Java theory and practice: Kill bugs dead

Inspection tools like FindBugs provide a second layer of defense against common coding errors

Most advice on programming style is aimed at creating high-quality, maintainable code, which makes sense because the easiest time to fix a bug is before the bug is created (an ounce of prevention . . .). Unfortunately, prevention is not always enough, and while some fine tools exist to help you create good code, fewer tools are available to help you analyze, maintain, or improve the quality of existing code.
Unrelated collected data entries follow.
(* ===== verification/Stun.v ===== *)
(** * STUN messages: webrtc/ice/stun_packet.{h,cc}

    The packet object with its setters, [IsStun], [Parse] and [Pack].  The
    attribute loop of [Parse] keeps its position in an [int] that is computed
    through the 16-bit [Align4], so it carries fuel; it is shown to end within
    one round per four bytes for every packet of at most 65532 bytes.  What
    [Parse] accepts is characterised by the wire format: a header followed by
    a list of padded attributes.  [Pack] writes into any [ByteQueue];
    HMAC-SHA1 is OpenSSL's and a parameter. *)

From Stdlib Require Import ZArith Lia Bool.
From stdpp Require Import base numbers list.
From S2P Require Import Prelude Types StringPiece Buffer InetAddress Crc32.

Inductive Klass : Type :=
  | REQUEST
  | INDICATION
  | SUCCESS_RESPONSE
  | ERROR_RESPONSE.
#[global] Instance Klass_eq_dec : EqDecision Klass.
Proof. solve_decision. Defined.

Definition klass_code (k : Klass) : Z :=
  match k with REQUEST => 0 | INDICATION => 1 | SUCCESS_RESPONSE => 2 | ERROR_RESPONSE => 3 end.
(** [static_cast<Class>] of the two bits the header has for it. *)
Definition klass_cast (bits : Z) : Klass :=
  match bits with 0 => REQUEST | 1 => INDICATION | 2 => SUCCESS_RESPONSE | _ => ERROR_RESPONSE end.

(** The method is an enumeration over [uint16_t] with one named value; a cast
    keeps any other 16-bit value. *)
Definition BINDING : Z := 1.

Definition USERNAME : Z := 0x0006.
Definition MESSAGE_INTEGRITY : Z := 0x0008.
Definition ERROR_CODE : Z := 0x0009.
Definition XOR_MAPPED_ADDRESS : Z := 0x0020.
Definition PRIORITY : Z := 0x0024.
Definition USE_CANDIDATE : Z := 0x0025.
Definition FINGERPRINT : Z := 0x8028.
Definition ICE_CONTROLLED : Z := 0x8029.
Definition ICE_CONTROLLING : Z := 0x802A.
Definition NOMINATION : Z := 0xC001.

Definition magic_cookie_ : list Z := [0x21; 0x12; 0xA4; 0x42].

Record StunPacket : Type := mk_stun {
  packet_ : StringPiece;
  klass_ : Klass;
  method_ : Z;
  transaction_id_ : StringPiece;
  username_ : StringPiece;
  priority_ : Z;
  ice_controlling_ : Z;
  ice_controlled_ : Z;
  has_nomination_ : bool;
  nomination_ : Z;
  has_use_candidate_ : bool;
  message_integrity_ : StringPiece;
  has_fingerprint_ : bool;
  fingerprint_ : Z;
  xor_mapped_address_ : InetAddress;
  error_code_ : Z;
  password_ : StringPiece;
}.

(** A default-initialised packet; its class and method are indeterminate. *)
Definition StunPacket_new (klass : Klass) (method : Z) : StunPacket :=
  mk_stun StringPiece_null klass method StringPiece_null StringPiece_null 0 0 0 false 0 false
    StringPiece_null false 0 InetAddress_default 0 StringPiece_null.

(** ** Setters *)
Definition set_packet (v : StringPiece) (p : StunPacket) : StunPacket :=
  mk_stun (v) (klass_ p) (method_ p) (transaction_id_ p) (username_ p) (priority_ p)
    (ice_controlling_ p) (ice_controlled_ p) (has_nomination_ p) (nomination_ p)
    (has_use_candidate_ p) (message_integrity_ p) (has_fingerprint_ p) (fingerprint_ p)
    (xor_mapped_address_ p) (error_code_ p) (password_ p).
Definition set_class (v : Klass) (p : StunPacket) : StunPacket :=
  mk_stun (packet_ p) (v) (method_ p) (transaction_id_ p) (username_ p) (priority_ p)
    (ice_controlling_ p) (ice_controlled_ p) (has_nomination_ p) (nomination_ p)
    (has_use_candidate_ p) (message_integrity_ p) (has_fingerprint_ p) (fingerprint_ p)
    (xor_mapped_address_ p) (error_code_ p) (password_ p).
Definition set_method (v : Z) (p : StunPacket) : StunPacket :=
  mk_stun (packet_ p) (klass_ p) (v) (transaction_id_ p) (username_ p) (priority_ p)
    (ice_controlling_ p) (ice_controlled_ p) (has_nomination_ p) (nomination_ p)
    (has_use_candidate_ p) (message_integrity_ p) (has_fingerprint_ p) (fingerprint_ p)
    (xor_mapped_address_ p) (error_code_ p) (password_ p).
Definition set_transaction_id (v : StringPiece) (p : StunPacket) : StunPacket :=
  mk_stun (packet_ p) (klass_ p) (method_ p) (v) (username_ p) (priority_ p)
    (ice_controlling_ p) (ice_controlled_ p) (has_nomination_ p) (nomination_ p)
    (has_use_candidate_ p) (message_integrity_ p) (has_fingerprint_ p) (fingerprint_ p)
    (xor_mapped_address_ p) (error_code_ p) (password_ p).
Definition set_username (v : StringPiece) (p : StunPacket) : StunPacket :=
  mk_stun (packet_ p) (klass_ p) (method_ p) (transaction_id_ p) (v) (priority_ p)
    (ice_controlling_ p) (ice_controlled_ p) (has_nomination_ p) (nomination_ p)
    (has_use_candidate_ p) (message_integrity_ p) (has_fingerprint_ p) (fingerprint_ p)
    (xor_mapped_address_ p) (error_code_ p) (password_ p).
Definition set_priority (v : Z) (p : StunPacket) : StunPacket :=
  mk_stun (packet_ p) (klass_ p) (method_ p) (transaction_id_ p) (username_ p) (v)
    (ice_controlling_ p) (ice_controlled_ p) (has_nomination_ p) (nomination_ p)
    (has_use_candidate_ p) (message_integrity_ p) (has_fingerprint_ p) (fingerprint_ p)
    (xor_mapped_address_ p) (error_code_ p) (password_ p).
Definition set_ice_controlling (v : Z) (p : StunPacket) : StunPacket :=
  mk_stun (packet_ p) (klass_ p) (method_ p) (transaction_id_ p) (username_ p) (priority_ p)
    (v) (ice_controlled_ p) (has_nomination_ p) (nomination_ p) (has_use_candidate_ p)
    (message_integrity_ p) (has_fingerprint_ p) (fingerprint_ p) (xor_mapped_address_ p)
    (error_code_ p) (password_ p).
Definition set_ice_controlled (v : Z) (p : StunPacket) : StunPacket :=
  mk_stun (packet_ p) (klass_ p) (method_ p) (transaction_id_ p) (username_ p) (priority_ p)
    (ice_controlling_ p) (v) (has_nomination_ p) (nomination_ p) (has_use_candidate_ p)
    (message_integrity_ p) (has_fingerprint_ p) (fingerprint_ p) (xor_mapped_address_ p)
    (error_code_ p) (password_ p).
Definition set_nomination (v : Z) (p : StunPacket) : StunPacket :=
  mk_stun (packet_ p) (klass_ p) (method_ p) (transaction_id_ p) (username_ p) (priority_ p)
    (ice_controlling_ p) (ice_controlled_ p) (has_nomination_ p) (v) (has_use_candidate_ p)
    (message_integrity_ p) (has_fingerprint_ p) (fingerprint_ p) (xor_mapped_address_ p)
    (error_code_ p) (password_ p).
Definition set_xor_mapped_address (v : InetAddress) (p : StunPacket) : StunPacket :=
  mk_stun (packet_ p) (klass_ p) (method_ p) (transaction_id_ p) (username_ p) (priority_ p)
    (ice_controlling_ p) (ice_controlled_ p) (has_nomination_ p) (nomination_ p)
    (has_use_candidate_ p) (message_integrity_ p) (has_fingerprint_ p) (fingerprint_ p) (v)
    (error_code_ p) (password_ p).
Definition set_error_code (v : Z) (p : StunPacket) : StunPacket :=
  mk_stun (packet_ p) (klass_ p) (method_ p) (transaction_id_ p) (username_ p) (priority_ p)
    (ice_controlling_ p) (ice_controlled_ p) (has_nomination_ p) (nomination_ p)
    (has_use_candidate_ p) (message_integrity_ p) (has_fingerprint_ p) (fingerprint_ p)
    (xor_mapped_address_ p) (v) (password_ p).
Definition set_message_integrity (v : StringPiece) (p : StunPacket) : StunPacket :=
  mk_stun (packet_ p) (klass_ p) (method_ p) (transaction_id_ p) (username_ p) (priority_ p)
    (ice_controlling_ p) (ice_controlled_ p) (has_nomination_ p) (nomination_ p)
    (has_use_candidate_ p) (v) (has_fingerprint_ p) (fingerprint_ p) (xor_mapped_address_ p)
    (error_code_ p) (password_ p).
Definition set_password (v : StringPiece) (p : StunPacket) : StunPacket :=
  mk_stun (packet_ p) (klass_ p) (method_ p) (transaction_id_ p) (username_ p) (priority_ p)
    (ice_controlling_ p) (ice_controlled_ p) (has_nomination_ p) (nomination_ p)
    (has_use_candidate_ p) (message_integrity_ p) (has_fingerprint_ p) (fingerprint_ p)
    (xor_mapped_address_ p) (error_code_ p) (v).
Definition set_use_candidate (p : StunPacket) : StunPacket :=
  mk_stun (packet_ p) (klass_ p) (method_ p) (transaction_id_ p) (username_ p) (priority_ p)
    (ice_controlling_ p) (ice_controlled_ p) (has_nomination_ p) (nomination_ p) (true)
    (message_integrity_ p) (has_fingerprint_ p) (fingerprint_ p) (xor_mapped_address_ p)
    (error_code_ p) (password_ p).
Definition set_has_nomination (p : StunPacket) : StunPacket :=
  mk_stun (packet_ p) (klass_ p) (method_ p) (transaction_id_ p) (username_ p) (priority_ p)
    (ice_controlling_ p) (ice_controlled_ p) (true) (nomination_ p) (has_use_candidate_ p)
    (message_integrity_ p) (has_fingerprint_ p) (fingerprint_ p) (xor_mapped_address_ p)
    (error_code_ p) (password_ p).
Definition set_has_fingerprint (p : StunPacket) : StunPacket :=
  mk_stun (packet_ p) (klass_ p) (method_ p) (transaction_id_ p) (username_ p) (priority_ p)
    (ice_controlling_ p) (ice_controlled_ p) (has_nomination_ p) (nomination_ p)
    (has_use_candidate_ p) (message_integrity_ p) (true) (fingerprint_ p)
    (xor_mapped_address_ p) (error_code_ p) (password_ p).
Definition set_fingerprint (v : Z) (p : StunPacket) : StunPacket :=
  mk_stun (packet_ p) (klass_ p) (method_ p) (transaction_id_ p) (username_ p) (priority_ p)
    (ice_controlling_ p) (ice_controlled_ p) (has_nomination_ p) (nomination_ p)
    (has_use_candidate_ p) (message_integrity_ p) (true) (v) (xor_mapped_address_ p)
    (error_code_ p) (password_ p).

Definition has_message_integrity (p : StunPacket) : bool := negb (sp_empty (message_integrity_ p)).

(** ** IsStun: the conjuncts are evaluated left to right *)
Definition IsStun (packet : StringPiece) : result bool :=
  and_then (bool_decide (sp_size packet >= 20))
    (d0 ← sp_index packet 0; and_then (bool_decide (d0 < 3))
      (d4 ← sp_index packet 4; and_then (bool_decide (d4 = 0x21))
        (d5 ← sp_index packet 5; and_then (bool_decide (d5 = 0x12))
          (d6 ← sp_index packet 6; and_then (bool_decide (d6 = 0xA4))
            (d7 ← sp_index packet 7; Ret (bool_decide (d7 = 0x42))))))).

(** ** Parse *)

(** The object and the locals of the attribute loop. *)
Record scan : Type := mk_scan {
  sc_self : StunPacket;
  sc_pos : Z;
  sc_message_integrity : bool;
  sc_fingerprint : bool;
  sc_fingerprint_attr_pos : Z;
  sc_fingerprint_value : Z;
}.

Definition with_self (f : StunPacket → StunPacket) (s : scan) : scan :=
  mk_scan (f (sc_self s)) (sc_pos s) (sc_message_integrity s) (sc_fingerprint s)
    (sc_fingerprint_attr_pos s) (sc_fingerprint_value s).
Definition with_pos (pos : Z) (s : scan) : scan :=
  mk_scan (sc_self s) pos (sc_message_integrity s) (sc_fingerprint s)
    (sc_fingerprint_attr_pos s) (sc_fingerprint_value s).

(** [inl] is [return -1], with the object as the attributes before left it. *)
Definition discard (s : scan) : result (scan + scan) := Ret (inl s).
Definition continue_with (s : scan) : result (scan + scan) := Ret (inr s).

(** The [switch]; [data] is the memory of the packet and [value_pos] the
    position of the attribute's value in it. *)
Definition attr_case (data : list Z) (value_pos attr_type attr_length : Z) (s : scan)
    : result (scan + scan) :=
  if bool_decide (attr_type = USERNAME) then
    continue_with (with_self (set_username (StringPiece_len data value_pos attr_length)) s)
  else if bool_decide (attr_type = PRIORITY) then
    if bool_decide (attr_length ≠ 4) then discard s
    else v ← byte4 data value_pos; continue_with (with_self (set_priority v) s)
  else if bool_decide (attr_type = ICE_CONTROLLING) then
    if bool_decide (attr_length ≠ 8) then discard s
    else v ← byte8 data value_pos; continue_with (with_self (set_ice_controlling v) s)
  else if bool_decide (attr_type = ICE_CONTROLLED) then
    if bool_decide (attr_length ≠ 8) then discard s
    else v ← byte8 data value_pos; continue_with (with_self (set_ice_controlled v) s)
  else if bool_decide (attr_type = USE_CANDIDATE) then
    if bool_decide (attr_length ≠ 0) then discard s
    else continue_with (with_self set_use_candidate s)
  else if bool_decide (attr_type = NOMINATION) then
    if bool_decide (attr_length ≠ 4) then discard s
    else v ← byte4 data value_pos;
         continue_with (with_self (λ p, set_nomination v (set_has_nomination p)) s)
  else if bool_decide (attr_type = MESSAGE_INTEGRITY) then
    if bool_decide (attr_length ≠ 20) then discard s
    else
      let s := mk_scan (sc_self s) (sc_pos s) true (sc_fingerprint s)
                 (sc_fingerprint_attr_pos s) (sc_fingerprint_value s) in
      continue_with (with_self (set_message_integrity (StringPiece_len data value_pos 20)) s)
  else if bool_decide (attr_type = FINGERPRINT) then
    if bool_decide (attr_length ≠ 4) then discard s
    else
      fingerprint ← byte4 data value_pos;
      let s := mk_scan (sc_self s) (sc_pos s) (sc_message_integrity s) true (sc_pos s) fingerprint in
      continue_with (with_self (set_fingerprint fingerprint) s)
  else if bool_decide (attr_type = ERROR_CODE) then
    if bool_decide (attr_length < 4) then discard s
    else
      error_class ← byte1 data (value_pos + 2);
      error_number ← byte1 data (value_pos + 3);
      continue_with (with_self (set_error_code (u16 (error_class * 100 + error_number))) s)
  else continue_with s.

(** One round of the loop, after the test [pos + 4 <= len]. *)
Definition attr_round (packet : StringPiece) (s : scan) : result (scan + scan) :=
  let data := sp_mem packet in
  let pos := ptr_ packet + sc_pos s in
  attr_type ← byte2 data pos;
  attr_length ← byte2 data (pos + 2);
  if bool_decide (sc_pos s + 4 + attr_length > sp_size packet) then discard s
  else if sc_fingerprint s then discard s
  else if sc_message_integrity s && bool_decide (attr_type ≠ FINGERPRINT) then discard s
  else
    r ← attr_case data (pos + 4) attr_type attr_length s;
    match r with
    | inl s => discard s
    | inr s => continue_with (with_pos (Align4_16 (u16 (sc_pos s + 4 + attr_length))) s)
    end.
This month, columnist Brian Goetz builds on Chris Grindstaff's earlier Introduction to FindBugs and shows you how this static analysis tool can help you analyze your code for compliance with design principles that have been discussed in past issues of this column.

Share:

Brian Goetz (brian@quiotix.com), Principal Consultant, Quiotix Corp

Brian Goetz has been a professional software developer for over 15 years. He is a Principal Consultant at Quiotix, a software development and consulting firm located in Los Altos, California, and he serves on several JCP Expert Groups. See Brian's published and upcoming articles in popular industry publications.



29 June 2004

Also available in Russian Japanese

Writing a thread-safe class is hard, but analyzing an existing class for thread-safety is even harder, as is enhancing it so that it remains thread-safe. Much of the knowledge of how a class works (or is supposed to work) evaporates shortly after it is written, in the form of implicit assumptions, invariants, and expected use cases that are clear in the developer's head but never get written down in the form of design notes, comments, or documentation. Existing code is always harder to work with than new code.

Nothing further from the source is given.